Lemma bind_ext {E S A B : Type} (m m' : M E S A) (k k' : A -> M E S B) (s : S) :
  m s = m' s -> (forall a s', k a s' = k' a s') -> bind m k s = bind m' k' s.
Proof.
  intros Hm Hk. unfold bind. rewrite Hm. destruct (m' s) as [s' [a|e]]; auto.
Qed.

Lemma forEach_map {E S A B : Type} (g : A -> B) (f : B -> M E S unit) (l : list A) (s : S) :
  forEach f (map g l) s = forEach (fun x => f (g x)) l s.
Proof.
  revert s. induction l as [|x l IH]; intros s; simpl; [reflexivity|].
  unfold bind. destruct (f (g x) s) as [s' [[]|e]]; [apply IH|reflexivity].
Qed.

(** ** Rebasing *)

Section RebaseFacts.

Context {P : NodePath} {V : VinylMethods}.

Lemma addBasePath_entries (d : DataToPersist) (b : string) (h : Heap) :
  addBasePath d b h = forEach (rebase_entry b) (entries d) h.
Proof.
  unfold addBasePath, entries.
  rewrite forEach_app. apply bind_ext.
  - now rewrite forEach_map.
  - intros _ h1. rewrite forEach_app. apply bind_ext.
    + now rewrite forEach_map.
    + intros _ h2. now rewrite forEach_map.
Qed.


(** One entry: either its assertions pass and it is rewritten, or one of
    them throws and nothing is written. *)
Lemma rebase_entry_cases (b : string) (x : entry) (h : Heap) :
  (relative_entry h x /\ rebase_entry b x h = (rewritten b h x, Returned tt))
  \/ (exists p, In p (asserted_paths h x) /\ isAbsolute p = true
                /\ rebase_entry b x h = (h, Thrown (ExpectsRelative p))).
Proof.
  unfold relative_entry.
  destruct x as [r|r|r]; simpl;
    unfold rebase_file, rebase_symlink, rebase_remove, bind, gets, modify, _assertRelative,
           throw, ret; simpl.
  - destruct (isAbsolute (base (vinyl h r))) eqn:Hb.
    + right. exists (base (vinyl h r)). auto.
    + left. split; [repeat constructor; assumption | reflexivity].
  - destruct (isAbsolute (src (link h r))) eqn:Hs.
    + right. exists (src (link h r)). auto.
    + destruct (isAbsolute (dest (link h r))) eqn:Hd.
      * right. exists (dest (link h r)). auto.
      * left. split; [repeat constructor; assumption | reflexivity].
  - destruct (isAbsolute (rm_path (rmpath h r))) eqn:Hb.
    + right. exists (rm_path (rmpath h r)). auto.
    + left. split; [repeat constructor; assumption | reflexivity].
Qed.

(** A rebase that throws stops at one entry: those before it were rewritten,
    in order, and the heap is left as they made it. *)
Lemma forEach_rebase_throw (b : string) (l : list entry) (h h' : Heap) (e : Error) :
  forEach (rebase_entry b) l h = (h', Thrown e) ->
  exists pre x post p,
    l = (pre ++ x :: post)%list
    /\ forEach (rebase_entry b) pre h = (h', Returned tt)
    /\ h' = fold_left (rewritten b) pre h
    /\ e = ExpectsRelative p
    /\ In p (asserted_paths h' x) /\ isAbsolute p = true.
Proof.
  revert h. induction l as [|x l IH]; intros h H; simpl in H.
  - discriminate.
  - unfold bind in H.
    destruct (rebase_entry_cases b x h) as [[_ Hx]|(p & Hp & Ha & Hx)]; rewrite Hx in H.
    + destruct (IH _ H) as (pre & y & post & q & -> & Hpre & Hh & He & Hq & Hqa).
      exists (x :: pre), y, post, q. simpl. unfold bind. rewrite Hx.
      repeat split; auto.
    + inversion H; subst. exists [], x, l, p. simpl. repeat split; auto.
Qed.

(** *** What a rewrite does to each object *)

Lemma entry_eq_dec (x y : entry) : {x = y} + {x <> y}.
Proof. decide equality; apply Nat.eq_dec. Qed.

Lemma rewritten_self (b : string) (h : Heap) (x : entry) : joined b h (rewritten b h x) x.
Proof.
  destruct x as [r|r|r]; simpl; unfold upd; now rewrite Nat.eqb_refl.
Qed.

Lemma rewritten_other (b : string) (h : Heap) (x y : entry) :
  x <> y -> unchanged h (rewritten b h x) y.
Proof.
  intros Hne. destruct x as [r|r|r], y as [q|q|q]; simpl; try reflexivity;
    unfold upd; destruct (Nat.eqb q r) eqn:Hq; try reflexivity;
    apply Nat.eqb_eq in Hq; subst; congruence.
Qed.

Lemma unchanged_paths (h h' : Heap) (x : entry) :
  unchanged h h' x -> asserted_paths h' x = asserted_paths h x.
Proof.
  destruct x as [r|r|r]; simpl; intros ->; reflexivity.
Qed.

Lemma unchanged_trans (h h1 h2 : Heap) (x : entry) :
  unchanged h h1 x -> unchanged h1 h2 x -> unchanged h h2 x.
Proof.
  destruct x as [r|r|r]; simpl; congruence.
Qed.

Lemma joined_then_unchanged (b : string) (h h1 h2 : Heap) (x : entry) :
  joined b h h1 x -> unchanged h1 h2 x -> joined b h h2 x.
Proof.
  destruct x as [r|r|r]; simpl; congruence.
Qed.

Lemma unchanged_then_joined (b : string) (h h1 h2 : Heap) (x : entry) :
  unchanged h h1 x -> joined b h1 h2 x -> joined b h h2 x.
Proof.
  destruct x as [r|r|r]; simpl; intros H1 H2; now rewrite <- H1.
Qed.

(** Rewriting a list of distinct objects rebases each of them once and
    touches nothing else. *)
Lemma fold_rewritten (b : string) (l : list entry) (h : Heap) :
  NoDup l ->
  (forall y, In y l -> joined b h (fold_left (rewritten b) l h) y)
  /\ (forall y, ~ In y l -> unchanged h (fold_left (rewritten b) l h) y).
Proof.
  revert h. induction l as [|x l IH]; intros h Hnd; simpl.
  - split; [intros y []|]. intros y _. destruct y; reflexivity.
  - inversion Hnd as [|? ? Hx Hl]; subst.
    destruct (IH (rewritten b h x) Hl) as [Hin Hout]. split.
    + intros y [->|Hy].
      * eapply joined_then_unchanged; [apply rewritten_self|]. now apply Hout.
      * apply unchanged_then_joined with (h1 := rewritten b h x); [|now apply Hin].
        apply rewritten_other. intros ->. contradiction.
    + intros y Hy. apply unchanged_trans with (h1 := rewritten b h x).
      * apply rewritten_other. intros ->. apply Hy. now left.
      * apply Hout. intros Hy'. apply Hy. now right.
Qed.

(** With distinct objects that all pass the assertions, the rebase returns. *)
Lemma forEach_rebase_ok (b : string) (l : list entry) (h : Heap) :
  NoDup l ->
  (forall y, In y l -> relative_entry h y) ->
  forEach (rebase_entry b) l h = (fold_left (rewritten b) l h, Returned tt).
Proof.
  revert h. induction l as [|x l IH]; intros h Hnd Hrel; simpl; [reflexivity|].
  inversion Hnd as [|? ? Hx Hl]; subst. unfold bind.
  destruct (rebase_entry_cases b x h) as [[_ Hx']|(p & Hp & Ha & _)].
  - rewrite Hx'. apply IH; [assumption|]. intros y Hy. unfold relative_entry.
    rewrite (unchanged_paths h).
    + apply Hrel. now right.
    + apply rewritten_other. intros ->. contradiction.
  - exfalso. specialize (Hrel x (or_introl eq_refl)). unfold relative_entry in Hrel.
    rewrite Forall_forall in Hrel. specialize (Hrel p Hp). congruence.
Qed.

(** A rebase that returns met no absolute path: an object is first visited
    as the caller left it. *)
Lemma forEach_rebase_returns_relative (b : string) (l : list entry) (h h' : Heap) :
  forEach (rebase_entry b) l h = (h', Returned tt) ->
  forall y, In y l -> relative_entry h y.
Proof.
  revert h. induction l as [|x l IH]; intros h H y Hy; [destruct Hy|].
  simpl in H. unfold bind in H.
  destruct (rebase_entry_cases b x h) as [[Hrel Hx]|(p & _ & _ & Hx)]; rewrite Hx in H;
    [|discriminate].
  destruct (entry_eq_dec x y) as [->|Hne]; [assumption|].
  destruct Hy as [->|Hy]; [congruence|].
  specialize (IH _ H y Hy). unfold relative_entry in *.
  rewrite (unchanged_paths h) in IH; [assumption|]. now apply rewritten_other.
Qed.

Lemma forEach_rebase_result (b : string) (l : list entry) (h : Heap) :
  (exists h', forEach (rebase_entry b) l h = (h', Returned tt))
  \/ (exists h' p, forEach (rebase_entry b) l h = (h', Thrown (ExpectsRelative p))).
Proof.
  destruct (forEach (rebase_entry b) l h) as [h' [[]|e]] eqn:H.
  - left. now exists h'.
  - right. destruct (forEach_rebase_throw b l h h' e H) as (pre & x & post & p & _ & _ & _ & -> & _).
    now exists h', p.
Qed.

Lemma NoDup_entries (d : DataToPersist) :
  NoDup (files d) -> NoDup (symlinks d) -> NoDup (remove d) -> NoDup (entries d).
Proof.
  intros Hf Hs Hr. unfold entries.
  assert (inj : forall (c : ref -> entry), (forall a b, c a = c b -> a = b) ->
                forall l, NoDup l -> NoDup (map c l)).
  { intros c Hc l Hl. induction Hl; simpl; constructor; auto.
    intros Hin. apply in_map_iff in Hin. destruct Hin as (y & Hy & Hin).
    apply Hc in Hy. now subst. }
  apply NoDup_app.
  - apply inj; [|assumption]. intros a c H. now inversion H.
  - apply NoDup_app.
    + apply inj; [|assumption]. intros a c H. now inversion H.
    + apply inj; [|assumption]. intros a c H. now inversion H.
    + intros x Hx Hx'. apply in_map_iff in Hx. apply in_map_iff in Hx'.
      destruct Hx as (a & <- & _). destruct Hx' as (c & Hc & _). discriminate.
  - intros x Hx Hx'. apply in_map_iff in Hx. destruct Hx as (a & <- & _).
    apply in_app_or in Hx'. destruct Hx' as [Hx'|Hx']; apply in_map_iff in Hx';
      destruct Hx' as (c & Hc & _); discriminate.
Qed.

End RebaseFacts.

(** ** POSIX paths *)

Lemma posix_normalize_absolute (p : string) :
  Posix.is_abs p = true -> Posix.is_abs (Posix.normalize p) = true.
Proof.
  intros Hp. unfold Posix.normalize.
  destruct (String.eqb p EmptyString) eqn:He.
  - apply String.eqb_eq in He. subst. discriminate.
  - rewrite Hp. cbv zeta. unfold Posix.is_abs. reflexivity.
Qed.

(** Joining onto an absolute path gives an absolute path. *)
Lemma posix_join_absolute (a p : string) :
  isAbsolute (NodePath := Posix.path) a = true ->
  isAbsolute (NodePath := Posix.path) (join (NodePath := Posix.path) a p) = true.
Proof.
  simpl. intros Ha. unfold Posix.join2.
  destruct (String.eqb a EmptyString) eqn:He.
  - apply String.eqb_eq in He. subst. discriminate.
  - destruct (String.eqb p EmptyString); apply posix_normalize_absolute; [assumption|].
    destruct a as [|c a]; [discriminate|]. exact Ha.
Qed.

Section RebaseClaims.

Context {P : NodePath} {V : VinylMethods}.

(** C8, as the code has it.  When every pending path is relative -- for a
    file to write, its [base] -- and no object is listed twice, the rebase
    returns, having rebased every file through [updatePaths] onto its base
    joined to the base path, and joined the source and destination of every
    symlink and the path of every remove-path onto the base path; nothing
    else changes.  A second rebase of a change-set that is not empty, on an
    absolute base, then throws at its first entry.  And a rebase throws
    whenever one of those paths is absolute. *)
Theorem C8_rebase (d : DataToPersist) (b : string) (h : Heap) :
  (NoDup (files d) -> NoDup (symlinks d) -> NoDup (remove d) ->
   (forall x, In x (entries d) -> relative_entry h x) ->
   exists h1,
     addBasePath d b h = (h1, Returned tt)
     /\ (forall x, In x (entries d) -> joined b h h1 x)
     /\ (forall x, ~ In x (entries d) -> unchanged h h1 x)
     /\ (isAbsolute b = true ->
         (forall a p, isAbsolute a = true -> isAbsolute (join a p) = true) ->
         (forall newBase f, base (updatePaths newBase f) = newBase) ->
         entries d <> [] ->
         exists p, addBasePath d b h1 = (h1, Thrown (ExpectsRelative p))))
  /\ ((exists x p, In x (entries d) /\ In p (asserted_paths h x) /\ isAbsolute p = true) ->
      exists h' p, addBasePath d b h = (h', Thrown (ExpectsRelative p))).
Proof.
  split.
  - intros Hf Hs Hr Hrel.
    pose proof (NoDup_entries d Hf Hs Hr) as Hnd.
    exists (fold_left (rewritten b) (entries d) h).
    destruct (fold_rewritten b (entries d) h Hnd) as [Hin Hout].
    rewrite addBasePath_entries.
    split; [now apply forEach_rebase_ok|]. split; [exact Hin|]. split; [exact Hout|].
    intros Hb Hjoin Hupd Hne. rewrite addBasePath_entries.
    destruct (entries d) as [|x l] eqn:He; [congruence|]. clear Hne.
    set (h1 := fold_left (rewritten b) (x :: l) h) in *.
    specialize (Hin x (or_introl eq_refl)).
    assert (Habs : exists p, In p (asserted_paths h1 x) /\ isAbsolute p = true).
    { destruct x as [r|r|r]; simpl in Hin |- *; rewrite Hin; simpl.
      - rewrite Hupd. eexists. split; [left; reflexivity|]. now apply Hjoin.
      - eexists. split; [left; reflexivity|]. now apply Hjoin.
      - eexists. split; [left; reflexivity|]. now apply Hjoin. }
    destruct (rebase_entry_cases b x h1) as [[Hrel1 _]|(p & Hp & Ha & Hx)].
    + exfalso. destruct Habs as (p & Hp & Ha). unfold relative_entry in Hrel1.
      rewrite Forall_forall in Hrel1. specialize (Hrel1 p Hp). congruence.
    + exists p. simpl. unfold bind. now rewrite Hx.
  - intros (x & p & Hx & Hp & Ha). rewrite addBasePath_entries.
    destruct (forEach_rebase_result b (entries d) h) as [[h' H]|H]; [|exact H].
    exfalso. pose proof (forEach_rebase_returns_relative b (entries d) h h' H x Hx) as Hrel.
    unfold relative_entry in Hrel. rewrite Forall_forall in Hrel.
    specialize (Hrel p Hp). congruence.
Qed.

**YOUR OBJECTIVE**
Copy every line in the listing above where the string "onto" turns up.

**REPLY**
(** Joining onto an absolute path gives an absolute path. *)
    returns, having rebased every file through [updatePaths] onto its base
    symlink and the path of every remove-path onto the base path; nothing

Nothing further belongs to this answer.